● To do: Once the line containing "Definition YYMAXUTOK : Z := 277." is found in the entries below, restate it and each following line word for word, stopping after the line containing "[0] ++ replicate 255 2 ++".

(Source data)
★ ★ ★

(* ===== verification/Grammar.v ===== *)
(** * The parser (lib/grammar.y, lib/grammar.c)

    The LALR automaton that bison generated, the loop of yyparse with its two
    stacks, and the semantic actions of the grammar, which build the settings
    through the operations of Config. *)

From Stdlib Require Import SpecFloat.
From S2P Require Import Prelude Double CString Setting Config ScanCtx Scanner.
Local Open Scope Z_scope.

(** ** Tables *)

Definition YYFINAL : Z := 6.
Definition YYLAST : Z := 35.
Definition YYNTOKENS : Z := 23.
Definition YYMAXUTOK : Z := 277.
Definition YYUNDEFTOK : Z := 2.
Definition YYPACT_NINF : Z := -26.
Definition YYMAXDEPTH : Z := 10000.

(** Entries 1 to 255 are all 2. *)
Definition yytranslate : list Z :=
  [0] ++ replicate 255 2 ++
  [1; 2; 3; 4; 5; 6; 7; 8; 9; 10; 11; 12; 13; 14; 15; 16; 17; 18; 19; 20; 21; 22].

Definition yypact : list Z :=
  [-8; -26; 12; -8; -26; 5; -26; -26; 0; -26; -26; -26; -26; -26; -26; -26; -26; -26;
   -26; -26; -26; -6; 10; -26; -26; 23; 0; -8; -26; -26; -26; -26; -26; 3; 7; -26; 6; 8;
   -8; 14; 23; -26; 0; -26; -26; -26; -26].

Definition yydefact : list Z :=
  [2; 11; 0; 3; 4; 0; 1; 5; 0; 23; 24; 26; 25; 27; 28; 21; 13; 15; 38; 18; 19; 8; 29;
   17; 20; 36; 32; 6; 10; 9; 12; 22; 34; 37; 0; 30; 33; 0; 7; 0; 0; 14; 0; 16; 39; 35;
   31].

Definition yypgoto : list Z :=
  [-26; -26; -5; -26; -26; -3; -26; -26; -26; -26; -26; -25; -26; -15; -26; -26; -26;
   -26; -26; -26].

Definition yydefgoto : list Z :=
  [-1; 2; 3; 39; 30; 4; 5; 19; 25; 20; 26; 21; 22; 23; 36; 37; 33; 34; 24; 27].

Definition yytable : list Z :=
  [7; 35; 1; 9; 10; 11; 12; 13; 14; 15; 32; 28; 6; 16; 29; 17; 8; 46; 18; 31; 40; 41;
   38; 42; 43; 45; 9; 10; 11; 12; 13; 14; 15; 44; 0; 7].

Definition yycheck : list Z :=
  [3; 26; 10; 3; 4; 5; 6; 7; 8; 9; 25; 17; 0; 13; 20; 15; 11; 42; 18; 9; 17; 14; 27; 17;
   16; 40; 3; 4; 5; 6; 7; 8; 9; 19; -1; 38].

Definition yyr1 : list Z :=
  [0; 23; 24; 24; 25; 25; 26; 26; 27; 27; 27; 29; 28; 31; 30; 33; 32; 34; 34; 34; 34;
   35; 35; 36; 36; 36; 36; 36; 36; 36; 37; 37; 38; 38; 39; 39; 40; 40; 42; 41].

Definition yyr2 : list Z :=
  [0; 2; 0; 1; 1; 2; 0; 1; 0; 1; 1; 0; 5; 0; 4; 0; 4; 1; 1; 1; 1; 1; 2; 1; 1; 1; 1; 1;
   1; 1; 1; 3; 0; 1; 1; 3; 0; 1; 0; 4].

(** YYTRANSLATE *)
Definition translate (yychar : Z) : Z :=
  if (0 <=? yychar) && (yychar <=? YYMAXUTOK) then default YYUNDEFTOK (tab yytranslate yychar)
  else YYUNDEFTOK.

(** The entry of yytable at [yyn], when it is for [x] (a token or a state). *)
Definition checked (yyn x : Z) : option Z :=
  if (yyn <? 0) || (YYLAST <? yyn) then None
  else match tab yycheck yyn with
       | Some z => if z =? x then tab yytable yyn else None
       | None => None
       end.

(** ** Semantic actions *)

Definition err_array_elem_type : string := "mismatched element type in array".
Definition err_duplicate_setting : string := "duplicate setting name".

Section Parser.
(** The text of a file that can be opened. *)
Variable fs : string -> option string.

(** How an action ends: normally, or through YYABORT. *)
Inductive ending := Normal | YYABORT.

Definition libconfig_yyerror (s : string) : PM unit :=
  modify (fun p =>
    match p.(cfg).(error_text) with
    | Some _ => p
    | None => with_cfg (with_parse_error s p.(cfg).(error_file) p.(buf).(bs_lineno) p.(cfg)) p
    end).

Definition capture_parse_pos (setting : loc) : PM unit :=
  p ← get;
  on_config (update setting
    (set_pos p.(buf).(bs_lineno) (scanctx_current_filename p.(scan)))).

(** The type of the setting that [ctx->parent] points to. *)
Definition parent_type : PM (option ctype) :=
  p ← get;
  match p.(pc_parent) with
  | None => mret None
  | Some l => s ← on_config (deref l); mret (Some s.(s_type))
  end.

Definition IN_ARRAY : PM bool := t ← parent_type; mret (bool_decide (t = Some T_ARRAY)).
Definition IN_LIST : PM bool := t ← parent_type; mret (bool_decide (t = Some T_LIST)).

(** The string a semantic value points to. *)
Definition sval_of (v : semval) : PM string :=
  match v with
  | SString s => mret s
  | SYytext => p ← get; mret (c_str p.(yytext))
  | _ => undef UB_union
  end.

Definition ival_of (v : semval) : PM Z :=
  match v with SInt z => mret z | _ => undef UB_union end.
Definition llval_of (v : semval) : PM Z :=
  match v with SInt64 z => mret z | _ => undef UB_union end.
Definition fval_of (v : semval) : PM spec_float :=
  match v with SFloat d => mret d | _ => undef UB_union end.

(** Rule 11: a new setting in the current group. *)
Definition add_setting (v : semval) : PM ending :=
  name ← sval_of v;
  p ← get;
  s ← on_config (config_setting_add p.(pc_parent) (Some name) (Z_of_ctype T_NONE));
  modify (with_setting s);;
  match s with
  | None => libconfig_yyerror err_duplicate_setting;; mret YYABORT
  | Some s => capture_parse_pos s;; mret Normal
  end.

(** Rules 13, 15 and 38: an array, list or group begins. *)
Definition open_aggregate (t : ctype) : PM ending :=
  l ← IN_LIST;
  p ← get;
  if l : bool then
    s ← on_config (config_setting_add p.(pc_parent) None (Z_of_ctype t));
    modify (with_parent s);;
    s ← lift_opt UB_null s;
    capture_parse_pos s;; mret Normal
  else
    s ← lift_opt UB_null p.(pc_setting);
    on_config (update s (set_type t));;
    modify (fun p => with_setting None (with_parent (Some s) p));;
    mret Normal.

(** Rules 14, 16 and 39: it ends. *)
Definition close_aggregate : PM ending :=
  p ← get;
  match p.(pc_parent) with
  | None => mret Normal
  | Some l => s ← on_config (deref l); modify (with_parent s.(s_parent));; mret Normal
  end.

(** Rules 21 and 22: string literals are concatenated. *)
Definition append_literal (v : semval) : PM ending :=
  s ← sval_of v;
  p ← get;
  b ← lift_opt UB_bounds (strbuf_append p.(pc_string) s);
  modify (with_pstring b);; mret Normal.

(** Rules 23 to 29: a scalar value, as an element of the current array or list,
    or as the value of the current setting. *)
Definition scalar_value (set_elem : loc -> CM (option loc)) (set : loc -> CM bool)
    (format : option Z) : PM ending :=
  a ← IN_ARRAY;
  l ← IN_LIST;
  p ← get;
  if (a : bool) || (l : bool) then
    parent ← lift_opt UB_null p.(pc_parent);
    e ← on_config (set_elem parent);
    match e with
    | None => libconfig_yyerror err_array_elem_type;; mret YYABORT
    | Some e =>
        match format with
        | Some f => on_config (config_setting_set_format e f);; mret tt
        | None => mret tt
        end;;
        capture_parse_pos e;; mret Normal
    end
  else
    s ← lift_opt UB_null p.(pc_setting);
    on_config (set s);;
    match format with
    | Some f => on_config (config_setting_set_format s f);; mret tt
    | None => mret tt
    end;;
    mret Normal.

Definition scalar_string : PM ending :=
  p ← get;
  let (s, b) := strbuf_release p.(pc_string) in
  modify (with_pstring b);;
  scalar_value (fun l => config_setting_set_string_elem l (-1) s)
    (fun l => config_setting_set_string l s) None.

(** The action of a rule; [v] is the value of its last symbol. *)
Definition reduce_action (rule : Z) (v : semval) : PM ending :=
  match rule with
  | 11 => add_setting v
  | 13 => open_aggregate T_ARRAY
  | 15 => open_aggregate T_LIST
  | 38 => open_aggregate T_GROUP
  | 14 | 16 | 39 => close_aggregate
  | 21 | 22 => append_literal v
  | 23 =>
      z ← ival_of v;
      scalar_value (fun l => config_setting_set_bool_elem l (-1) z)
        (fun l => config_setting_set_bool l z) None
  | 24 =>
      z ← ival_of v;
      scalar_value (fun l => config_setting_set_int_elem l (-1) z)
        (fun l => config_setting_set_int l z) (Some FORMAT_DEFAULT)
  | 25 =>
      z ← llval_of v;
      scalar_value (fun l => config_setting_set_int64_elem l (-1) z)
        (fun l => config_setting_set_int64 l z) (Some FORMAT_DEFAULT)
  | 26 =>
      z ← ival_of v;
      scalar_value (fun l => config_setting_set_int_elem l (-1) z)
        (fun l => config_setting_set_int l z) (Some FORMAT_HEX)
  | 27 =>
      z ← llval_of v;
      scalar_value (fun l => config_setting_set_int64_elem l (-1) z)
        (fun l => config_setting_set_int64 l z) (Some FORMAT_HEX)
  | 28 =>
      d ← fval_of v;
      scalar_value (fun l => config_setting_set_float_elem l (-1) d)
        (fun l => config_setting_set_float l d) None
  | 29 => scalar_string
  | _ => mret Normal
  end.

(** ** yyparse *)

(** The stack of states with their values, the top first, and the lookahead. *)
Record parser := {
  yystack : list (Z * semval);
  yychar : option (token * semval)
}.

Definition yystate (y : parser) : Z := match y.(yystack) with (s, _) :: _ => s | [] => 0 end.

(** Pops states until one can shift the error token. *)
Fixpoint yyerrlab1 (stack : list (Z * semval)) : option (Z * list (Z * semval)) :=
  match stack with
  | [] => None
  | (s, v) :: rest =>
      match (yyn ← tab yypact s;
             if yyn =? YYPACT_NINF then None
             else n ← checked (yyn + 1) 1; if 0 <? n then Some n else None) with
      | Some n => Some (n, (s, v) :: rest)
      | None => yyerrlab1 rest
      end
  end.

(** The automaton, given how an error is reported, how a rule is reduced and where
    the next token comes from. *)
Section Automaton.
Context {St : Type}.
Variable yyerror : string -> M St unit.
Variable reduce : parser -> Z -> M St (parser + Z).
Variable lex : M St (token * semval).

(** A syntax error.  The counter that limits error messages after a recovery is
    left out: no state ever shifts the error token (yyerrlab1_None below). *)
Definition yyerrlab_with (y : parser) : M St (parser + Z) :=
  yyerror "syntax error";;
  match yyerrlab1 y.(yystack) with
  | Some (n, stack) =>
      mret (inl {| yystack := (n, match y.(yychar) with Some (_, v) => v | None => SNone end)
                                :: stack;
                   yychar := y.(yychar) |})
  | None => mret (inr 1)
  end.

Definition yydefault_with (y : parser) : M St (parser + Z) :=
  rule ← lift_opt UB_bounds (tab yydefact (yystate y));
  if rule =? 0 then yyerrlab_with y else reduce y rule.

(** One round: from a state pushed to the next one pushed. *)
Definition yyparse_round_with (y : parser) : M St (parser + Z) :=
  if YYMAXDEPTH <=? Z.of_nat (length y.(yystack)) then
    yyerror "memory exhausted";; mret (inr 2)
  else if yystate y =? YYFINAL then mret (inr 0)
  else
    pact ← lift_opt UB_bounds (tab yypact (yystate y));
    if pact =? YYPACT_NINF then yydefault_with y
    else
      look ← match y.(yychar) with
             | Some tv => mret tv
             | None => lex
             end;
      let y := {| yystack := y.(yystack); yychar := Some look |} in
      let yytoken := translate (token_number look.1) in
      match checked (pact + yytoken) yytoken with
      | None => yydefault_with y
      | Some yyn =>
          if yyn <=? 0 then reduce y (- yyn)
          else mret (inl {| yystack := (yyn, look.2) :: y.(yystack); yychar := None |})
      end.
End Automaton.

(** The reduction by a rule: its action, the pop of its symbols and the push of
    the state its left-hand side leads to. *)
Definition yyreduce (y : parser) (rule : Z) : PM (parser + Z) :=
  len ← lift_opt UB_bounds (tab yyr2 rule);
  lhs ← lift_opt UB_bounds (tab yyr1 rule);
  let v := match y.(yystack) with (_, v) :: _ => v | [] => SNone end in
  e ← reduce_action rule v;
  match e with
  | YYABORT => mret (inr 1)
  | Normal =>
      let yyval := if len =? 0 then SNone
                   else match y.(yystack) !! Z.to_nat (len - 1) with
                        | Some (_, v) => v | None => SNone end in
      let stack := drop (Z.to_nat len) y.(yystack) in
      match stack with
      | [] => undef UB_bounds
      | (top, _) :: _ =>
          goto ← lift_opt UB_bounds (tab yypgoto (lhs - YYNTOKENS));
          defgoto ← lift_opt UB_bounds (tab yydefgoto (lhs - YYNTOKENS));
          let state := default defgoto (checked (goto + top) top) in
          mret (inl {| yystack := (state, yyval) :: stack; yychar := y.(yychar) |})
      end
  end.

Definition yyerrlab : parser -> PM (parser + Z) := yyerrlab_with libconfig_yyerror.
Definition yydefault : parser -> PM (parser + Z) := yydefault_with libconfig_yyerror yyreduce.
Definition yyparse_round (fuel : nat) : parser -> PM (parser + Z) :=
  yyparse_round_with libconfig_yyerror yyreduce (yylex fs fuel).

(** The empty stack of yyparse. *)
Definition yyparse_start : parser := {| yystack := [(0, SNone)]; yychar := None |}.

(** 0 for success, 1 for an error, 2 when the stacks are full. *)
Definition libconfig_yyparse (fuel : nat) : PM Z :=
  iter fuel (yyparse_round fuel) yyparse_start.
End Parser.

(** No state can shift the error token. *)
Lemma yyerrlab1_None stack : yyerrlab1 stack = None.
Proof.
  assert (forallb (fun yyn => (yyn =? YYPACT_NINF) ||
    match checked (yyn + 1) 1 with Some n => n <=? 0 | None => true end) yypact = true) as H
    by (vm_compute; reflexivity).
  rewrite forallb_forall in H.
  induction stack as [|[s v] rest IH]; [done|]. simpl. unfold tab at 1.
  destruct (s <? 0); [done|].
  destruct (yypact !! Z.to_nat s) as [yyn|] eqn:E; simpl; [|done].
  assert (In yyn yypact) as Hin by (apply list_elem_of_In, list_elem_of_lookup; eauto).
  specialize (H yyn Hin). destruct (yyn =? YYPACT_NINF); [done|]. simpl in H.
  destruct (checked (yyn + 1) 1) as [n|]; simpl; [|done].
  apply Z.leb_le in H. rewrite (proj2 (Z.ltb_ge 0 n)) by lia. done.
Qed.
(* ===== verification/BufferedParser.v ===== *)
(** * Reading configurations from streams (lib/grammar.c, lib/libconfig.c)

    yyparse on the scanner with buffers, and __config_read and config_read_file
    with it: what ConfigRead has for texts, here for the streams that the texts
    come from. *)

From S2P Require Import Prelude CString Setting Config ScanCtx Scanner Grammar ConfigRead ScanBuffer BufferedLexer.
Local Open Scope Z_scope.

(** ** yyparse on a scanner with buffers *)

(** The scanner and struct parse_context. *)
Record parse := Parse {
  scanner : lexer;
  px_parent : option loc;
  px_setting : option loc;
  px_string : strbuf_t
}.

Abbreviation BM := (M parse).

Definition on_scanner {A} (m : LM A) : BM A := fun x =>
  let (o, l) := m (scanner x) in (o, Parse l (px_parent x) (px_setting x) (px_string x)).

(** What the parser sees: the scanner's line, its context and, when a value points
    there, its text.  The rest of the scanner is out of sight. *)
Definition seen (line : Z) (text : string) (x : parse) : pstate :=
  let l := scanner x in
  {| cfg := conf l;
     scan := {| top_filename := top_filename (context l); files := files (context l); buffers := [];
                sc_string := sc_string (context l); sc_filenames := sc_filenames (context l) |};
     buf := {| rest := ""; at_bol := false; bs_lineno := line |};
     ScanCtx.yy_start := yy_start (guts l); ScanCtx.yytext := text;
     pc_parent := px_parent x; pc_setting := px_setting x; pc_string := px_string x;
     ScanCtx.yyout := yyout l |}.

(** What the parser leaves: the configuration and its own context. *)
Definition left_by (p : pstate) (x : parse) : parse :=
  Parse (with_conf (cfg p) (scanner x)) (pc_parent p) (pc_setting p) (pc_string p).

(** An operation of the parser. *)
Definition seeing {A} (line : Z) (text : string) (m : PM A) : BM A := fun x =>
  let (o, p) := m (seen line text x) in (o, left_by p x).

Definition on_parser {A} (text : string) (m : PM A) : BM A :=
  line ← on_scanner (on_guts yyget_lineno);
  seeing line text m.

(** The rules whose actions use the string of their last symbol. *)
Definition uses_string (rule : Z) : bool := (rule =? 11) || (rule =? 21) || (rule =? 22).

(** The characters that the value points to are read when the action does. *)
Definition pointed_text (y : parser) (rule : Z) : BM string :=
  match yystack y with
  | (_, SYytext) :: _ => if uses_string rule then on_scanner (on_guts yytext) else mret ""
  | _ => mret ""
  end.

Definition reduce_on_buffers (y : parser) (rule : Z) : BM (parser + Z) :=
  text ← pointed_text y rule;
  on_parser text (yyreduce y rule).

Section Parse.
Variable fs : string -> option (list read_event).

Definition round_on_buffers (fuel rounds : nat) : parser -> BM (parser + Z) :=
  yyparse_round_with (fun s => on_parser "" (libconfig_yyerror s)) reduce_on_buffers
    (on_scanner (libconfig_yylex fs fuel rounds)).

Definition parse_on_buffers (fuel rounds : nat) : BM Z :=
  iter rounds (round_on_buffers fuel rounds) yyparse_start.

(** ** __config_read *)

(** A process: the configuration, the open streams, and how many buffers were left
    behind by scanners that are gone. *)
Record process := Process {
  configuration : config;
  open_streams : gmap positive stream;
  leaked : nat
}.

Definition on_configuration {A} (m : CM A) : M process A := fun s =>
  let (o, c) := m (configuration s) in (o, Process c (open_streams s) (leaked s)).

Definition with_streams (m : gmap positive stream) (s : process) : process :=
  Process (configuration s) m (leaked s).

(** After a parse that failed. *)
Definition report_failure (l : lexer) : lexer :=
  with_conf (with_error (error_text (conf l)) (scanctx_current_filename (context l))
               (error_line (conf l)) ERR_PARSE (conf l)) l.

(** What MAX_INCLUDE_DEPTH include files need. *)
Definition unwind_fuel : nat := 12.

(** From the start of the scanner to its end. *)
Definition parse_input (fuel rounds : nat) (file : option positive) (str0 : string) : BM bool :=
  on_scanner (on_guts (open_input file str0));;
  r ← parse_on_buffers fuel rounds;
  (if r =? 0 then mret tt else on_scanner (modify report_failure));;
  on_scanner (close_input unwind_fuel (negb (r =? 0)));;
  on_scanner (modify (fun l => with_conf (with_filenames (scanctx_cleanup (context l)) (conf l)) l));;
  mret (r =? 0).

(** The parse of an input begins with new scanner and parser contexts. *)
Definition new_parse (filename : option string) (s : process) : parse :=
  let c := configuration s in
  Parse (Lexer (yylex_init (open_streams s)) (scanctx_init filename) c "") (root c) (root c) empty_strbuf.

Definition run_parse (fuel rounds : nat) (file : option positive) (str0 : string)
    (filename : option string) : M process bool := fun s =>
  let (o, x) := parse_input fuel rounds file str0 (new_parse filename s) in
  let g := guts (scanner x) in
  (o, Process (conf (scanner x)) (streams g) (leaked s + size (yy_buffers g))).

Definition read_input (fuel rounds : nat) (file : option positive) (str0 : string)
    (filename : option string) : M process bool :=
  on_configuration (reinitialize filename);;
  run_parse fuel rounds file str0 filename.

(** config_read and config_read_string *)
Definition read_stream (fuel rounds : nat) (stream : positive) : M process bool :=
  read_input fuel rounds (Some stream) "" None.
Definition read_string (fuel rounds : nat) (str0 : string) : M process bool :=
  read_input fuel rounds None str0 None.

(** ** config_read_file *)

(** Names of directories, which fopen may open. *)
Variable is_directory : string -> bool.

Definition open_file (name : string) : M process (option positive) :=
  match fs name with
  | None => mret None
  | Some es =>
      s ← get;
      let i := fresh (dom (open_streams s)) in
      put (with_streams (<[i := {| events := es; ferror := false |}]> (open_streams s)) s);;
      mret (Some i)
  end.

Definition close_file (i : positive) : M process unit :=
  modify (fun s => with_streams (delete i (open_streams s)) s).

Definition cannot_open : M process bool :=
  on_configuration (modify (fun c => with_error (Some io_error) (error_file c) (error_line c) ERR_FILE_IO c));;
  mret false.

Definition read_file (fuel rounds : nat) (filename : string) : M process bool :=
  stream ← open_file filename;
  match stream with
  | Some i =>
      if is_directory filename then
        close_file i;; cannot_open
      else
        ret ← read_input fuel rounds (Some i) "" (Some filename);
        close_file i;;
        mret ret
  | None => cannot_open
  end.
End Parse.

★ ★ ★

● Solution to this task:
Definition YYMAXUTOK : Z := 277.
Definition YYUNDEFTOK : Z := 2.
Definition YYPACT_NINF : Z := -26.
Definition YYMAXDEPTH : Z := 10000.

(** Entries 1 to 255 are all 2. *)
Definition yytranslate : list Z :=
  [0] ++ replicate 255 2 ++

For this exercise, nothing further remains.